[Start of Attachment]

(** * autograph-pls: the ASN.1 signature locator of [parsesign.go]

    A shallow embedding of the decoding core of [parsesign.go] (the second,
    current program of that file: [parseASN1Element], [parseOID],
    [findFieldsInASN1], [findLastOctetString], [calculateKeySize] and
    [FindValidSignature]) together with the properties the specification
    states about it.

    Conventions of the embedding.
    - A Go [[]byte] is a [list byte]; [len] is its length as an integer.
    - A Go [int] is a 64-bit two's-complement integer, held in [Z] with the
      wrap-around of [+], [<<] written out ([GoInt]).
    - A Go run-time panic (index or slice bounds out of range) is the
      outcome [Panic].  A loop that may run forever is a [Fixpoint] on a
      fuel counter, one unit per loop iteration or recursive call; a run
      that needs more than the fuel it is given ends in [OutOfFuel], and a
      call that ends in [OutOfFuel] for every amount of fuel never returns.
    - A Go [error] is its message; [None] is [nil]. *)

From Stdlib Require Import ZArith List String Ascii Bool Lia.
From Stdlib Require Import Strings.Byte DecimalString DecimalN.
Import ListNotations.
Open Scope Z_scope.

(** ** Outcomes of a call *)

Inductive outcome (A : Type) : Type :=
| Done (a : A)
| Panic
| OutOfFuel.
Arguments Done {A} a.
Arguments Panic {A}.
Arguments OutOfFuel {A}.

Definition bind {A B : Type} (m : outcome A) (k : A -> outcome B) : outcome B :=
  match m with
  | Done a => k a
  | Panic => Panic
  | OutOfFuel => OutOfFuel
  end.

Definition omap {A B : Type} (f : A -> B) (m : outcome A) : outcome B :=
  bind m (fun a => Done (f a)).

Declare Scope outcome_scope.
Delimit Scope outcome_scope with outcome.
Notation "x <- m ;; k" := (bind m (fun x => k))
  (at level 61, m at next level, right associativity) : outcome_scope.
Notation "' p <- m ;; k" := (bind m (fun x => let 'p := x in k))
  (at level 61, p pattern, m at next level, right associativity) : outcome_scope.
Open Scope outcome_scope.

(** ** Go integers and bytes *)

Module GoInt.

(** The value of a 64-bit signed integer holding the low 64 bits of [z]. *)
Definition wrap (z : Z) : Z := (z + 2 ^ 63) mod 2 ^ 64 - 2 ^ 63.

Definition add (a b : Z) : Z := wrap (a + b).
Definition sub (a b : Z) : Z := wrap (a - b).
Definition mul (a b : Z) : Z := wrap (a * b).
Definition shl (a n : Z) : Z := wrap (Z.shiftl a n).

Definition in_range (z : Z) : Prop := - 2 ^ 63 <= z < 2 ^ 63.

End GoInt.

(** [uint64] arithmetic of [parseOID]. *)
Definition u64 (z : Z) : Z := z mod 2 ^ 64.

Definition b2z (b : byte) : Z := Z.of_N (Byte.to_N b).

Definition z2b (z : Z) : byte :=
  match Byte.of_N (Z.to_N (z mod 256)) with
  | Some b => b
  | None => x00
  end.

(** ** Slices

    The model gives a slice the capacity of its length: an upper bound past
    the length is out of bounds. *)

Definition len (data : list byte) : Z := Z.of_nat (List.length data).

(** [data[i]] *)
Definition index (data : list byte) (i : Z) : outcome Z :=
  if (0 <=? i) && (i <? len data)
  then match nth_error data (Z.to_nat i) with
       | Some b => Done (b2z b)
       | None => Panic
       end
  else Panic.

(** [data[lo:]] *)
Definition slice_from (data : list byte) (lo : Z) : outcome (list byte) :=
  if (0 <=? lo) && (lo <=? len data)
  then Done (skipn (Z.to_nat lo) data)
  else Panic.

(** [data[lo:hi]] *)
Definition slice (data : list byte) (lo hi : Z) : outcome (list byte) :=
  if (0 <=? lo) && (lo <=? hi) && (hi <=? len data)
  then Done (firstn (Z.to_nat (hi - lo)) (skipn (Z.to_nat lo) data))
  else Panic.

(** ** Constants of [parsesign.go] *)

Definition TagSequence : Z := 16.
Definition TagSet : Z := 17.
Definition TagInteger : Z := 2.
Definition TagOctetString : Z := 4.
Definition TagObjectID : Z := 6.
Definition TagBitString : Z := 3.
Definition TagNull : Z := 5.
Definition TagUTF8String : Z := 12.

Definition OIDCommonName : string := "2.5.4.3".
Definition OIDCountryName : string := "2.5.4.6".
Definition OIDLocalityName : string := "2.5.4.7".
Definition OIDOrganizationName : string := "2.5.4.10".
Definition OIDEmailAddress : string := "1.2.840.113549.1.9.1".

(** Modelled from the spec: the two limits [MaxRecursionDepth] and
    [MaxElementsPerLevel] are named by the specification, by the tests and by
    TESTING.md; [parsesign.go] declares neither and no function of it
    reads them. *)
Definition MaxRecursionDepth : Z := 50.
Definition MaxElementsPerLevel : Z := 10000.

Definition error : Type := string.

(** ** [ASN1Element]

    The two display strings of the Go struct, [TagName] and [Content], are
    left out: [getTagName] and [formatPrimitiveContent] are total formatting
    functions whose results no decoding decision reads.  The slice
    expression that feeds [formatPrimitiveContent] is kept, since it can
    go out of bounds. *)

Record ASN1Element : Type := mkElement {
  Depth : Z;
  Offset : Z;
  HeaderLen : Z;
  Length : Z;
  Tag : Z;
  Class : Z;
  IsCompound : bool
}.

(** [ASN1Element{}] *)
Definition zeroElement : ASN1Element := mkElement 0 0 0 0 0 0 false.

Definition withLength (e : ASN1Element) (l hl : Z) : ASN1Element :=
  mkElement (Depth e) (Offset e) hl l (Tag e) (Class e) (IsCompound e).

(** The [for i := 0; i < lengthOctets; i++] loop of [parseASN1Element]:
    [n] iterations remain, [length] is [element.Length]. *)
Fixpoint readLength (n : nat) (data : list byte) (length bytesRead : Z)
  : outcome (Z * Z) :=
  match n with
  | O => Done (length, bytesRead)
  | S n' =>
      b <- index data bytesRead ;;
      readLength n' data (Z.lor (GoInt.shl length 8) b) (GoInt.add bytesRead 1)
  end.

[End of Attachment]

• [Requirement] Every record above needs to be given again exactly.

• [Task output]
(** * autograph-pls: the ASN.1 signature locator of [parsesign.go]

    A shallow embedding of the decoding core of [parsesign.go] (the second,
    current program of that file: [parseASN1Element], [parseOID],
    [findFieldsInASN1], [findLastOctetString], [calculateKeySize] and
    [FindValidSignature]) together with the properties the specification
    states about it.

    Conventions of the embedding.
    - A Go [[]byte] is a [list byte]; [len] is its length as an integer.
    - A Go [int] is a 64-bit two's-complement integer, held in [Z] with the
      wrap-around of [+], [<<] written out ([GoInt]).
    - A Go run-time panic (index or slice bounds out of range) is the
      outcome [Panic].  A loop that may run forever is a [Fixpoint] on a
      fuel counter, one unit per loop iteration or recursive call; a run
      that needs more than the fuel it is given ends in [OutOfFuel], and a
      call that ends in [OutOfFuel] for every amount of fuel never returns.
    - A Go [error] is its message; [None] is [nil]. *)

From Stdlib Require Import ZArith List String Ascii Bool Lia.
From Stdlib Require Import Strings.Byte DecimalString DecimalN.
Import ListNotations.
Open Scope Z_scope.

(** ** Outcomes of a call *)

Inductive outcome (A : Type) : Type :=
| Done (a : A)
| Panic
| OutOfFuel.
Arguments Done {A} a.
Arguments Panic {A}.
Arguments OutOfFuel {A}.

Definition bind {A B : Type} (m : outcome A) (k : A -> outcome B) : outcome B :=
  match m with
  | Done a => k a
  | Panic => Panic
  | OutOfFuel => OutOfFuel
  end.

Definition omap {A B : Type} (f : A -> B) (m : outcome A) : outcome B :=
  bind m (fun a => Done (f a)).

Declare Scope outcome_scope.
Delimit Scope outcome_scope with outcome.
Notation "x <- m ;; k" := (bind m (fun x => k))
  (at level 61, m at next level, right associativity) : outcome_scope.
Notation "' p <- m ;; k" := (bind m (fun x => let 'p := x in k))
  (at level 61, p pattern, m at next level, right associativity) : outcome_scope.
Open Scope outcome_scope.

(** ** Go integers and bytes *)

Module GoInt.

(** The value of a 64-bit signed integer holding the low 64 bits of [z]. *)
Definition wrap (z : Z) : Z := (z + 2 ^ 63) mod 2 ^ 64 - 2 ^ 63.

Definition add (a b : Z) : Z := wrap (a + b).
Definition sub (a b : Z) : Z := wrap (a - b).
Definition mul (a b : Z) : Z := wrap (a * b).
Definition shl (a n : Z) : Z := wrap (Z.shiftl a n).

Definition in_range (z : Z) : Prop := - 2 ^ 63 <= z < 2 ^ 63.

End GoInt.

(** [uint64] arithmetic of [parseOID]. *)
Definition u64 (z : Z) : Z := z mod 2 ^ 64.

Definition b2z (b : byte) : Z := Z.of_N (Byte.to_N b).

Definition z2b (z : Z) : byte :=
  match Byte.of_N (Z.to_N (z mod 256)) with
  | Some b => b
  | None => x00
  end.

(** ** Slices

    The model gives a slice the capacity of its length: an upper bound past
    the length is out of bounds. *)

Definition len (data : list byte) : Z := Z.of_nat (List.length data).

(** [data[i]] *)
Definition index (data : list byte) (i : Z) : outcome Z :=
  if (0 <=? i) && (i <? len data)
  then match nth_error data (Z.to_nat i) with
       | Some b => Done (b2z b)
       | None => Panic
       end
  else Panic.

(** [data[lo:]] *)
Definition slice_from (data : list byte) (lo : Z) : outcome (list byte) :=
  if (0 <=? lo) && (lo <=? len data)
  then Done (skipn (Z.to_nat lo) data)
  else Panic.

(** [data[lo:hi]] *)
Definition slice (data : list byte) (lo hi : Z) : outcome (list byte) :=
  if (0 <=? lo) && (lo <=? hi) && (hi <=? len data)
  then Done (firstn (Z.to_nat (hi - lo)) (skipn (Z.to_nat lo) data))
  else Panic.

(** ** Constants of [parsesign.go] *)

Definition TagSequence : Z := 16.
Definition TagSet : Z := 17.
Definition TagInteger : Z := 2.
Definition TagOctetString : Z := 4.
Definition TagObjectID : Z := 6.
Definition TagBitString : Z := 3.
Definition TagNull : Z := 5.
Definition TagUTF8String : Z := 12.

Definition OIDCommonName : string := "2.5.4.3".
Definition OIDCountryName : string := "2.5.4.6".
Definition OIDLocalityName : string := "2.5.4.7".
Definition OIDOrganizationName : string := "2.5.4.10".
Definition OIDEmailAddress : string := "1.2.840.113549.1.9.1".

(** Modelled from the spec: the two limits [MaxRecursionDepth] and
    [MaxElementsPerLevel] are named by the specification, by the tests and by
    TESTING.md; [parsesign.go] declares neither and no function of it
    reads them. *)
Definition MaxRecursionDepth : Z := 50.
Definition MaxElementsPerLevel : Z := 10000.

Definition error : Type := string.

(** ** [ASN1Element]

    The two display strings of the Go struct, [TagName] and [Content], are
    left out: [getTagName] and [formatPrimitiveContent] are total formatting
    functions whose results no decoding decision reads.  The slice
    expression that feeds [formatPrimitiveContent] is kept, since it can
    go out of bounds. *)

Record ASN1Element : Type := mkElement {
  Depth : Z;
  Offset : Z;
  HeaderLen : Z;
  Length : Z;
  Tag : Z;
  Class : Z;
  IsCompound : bool
}.

(** [ASN1Element{}] *)
Definition zeroElement : ASN1Element := mkElement 0 0 0 0 0 0 false.

Definition withLength (e : ASN1Element) (l hl : Z) : ASN1Element :=
  mkElement (Depth e) (Offset e) hl l (Tag e) (Class e) (IsCompound e).

(** The [for i := 0; i < lengthOctets; i++] loop of [parseASN1Element]:
    [n] iterations remain, [length] is [element.Length]. *)
Fixpoint readLength (n : nat) (data : list byte) (length bytesRead : Z)
  : outcome (Z * Z) :=
  match n with
  | O => Done (length, bytesRead)
  | S n' =>
      b <- index data bytesRead ;;
      readLength n' data (Z.lor (GoInt.shl length 8) b) (GoInt.add bytesRead 1)
  end.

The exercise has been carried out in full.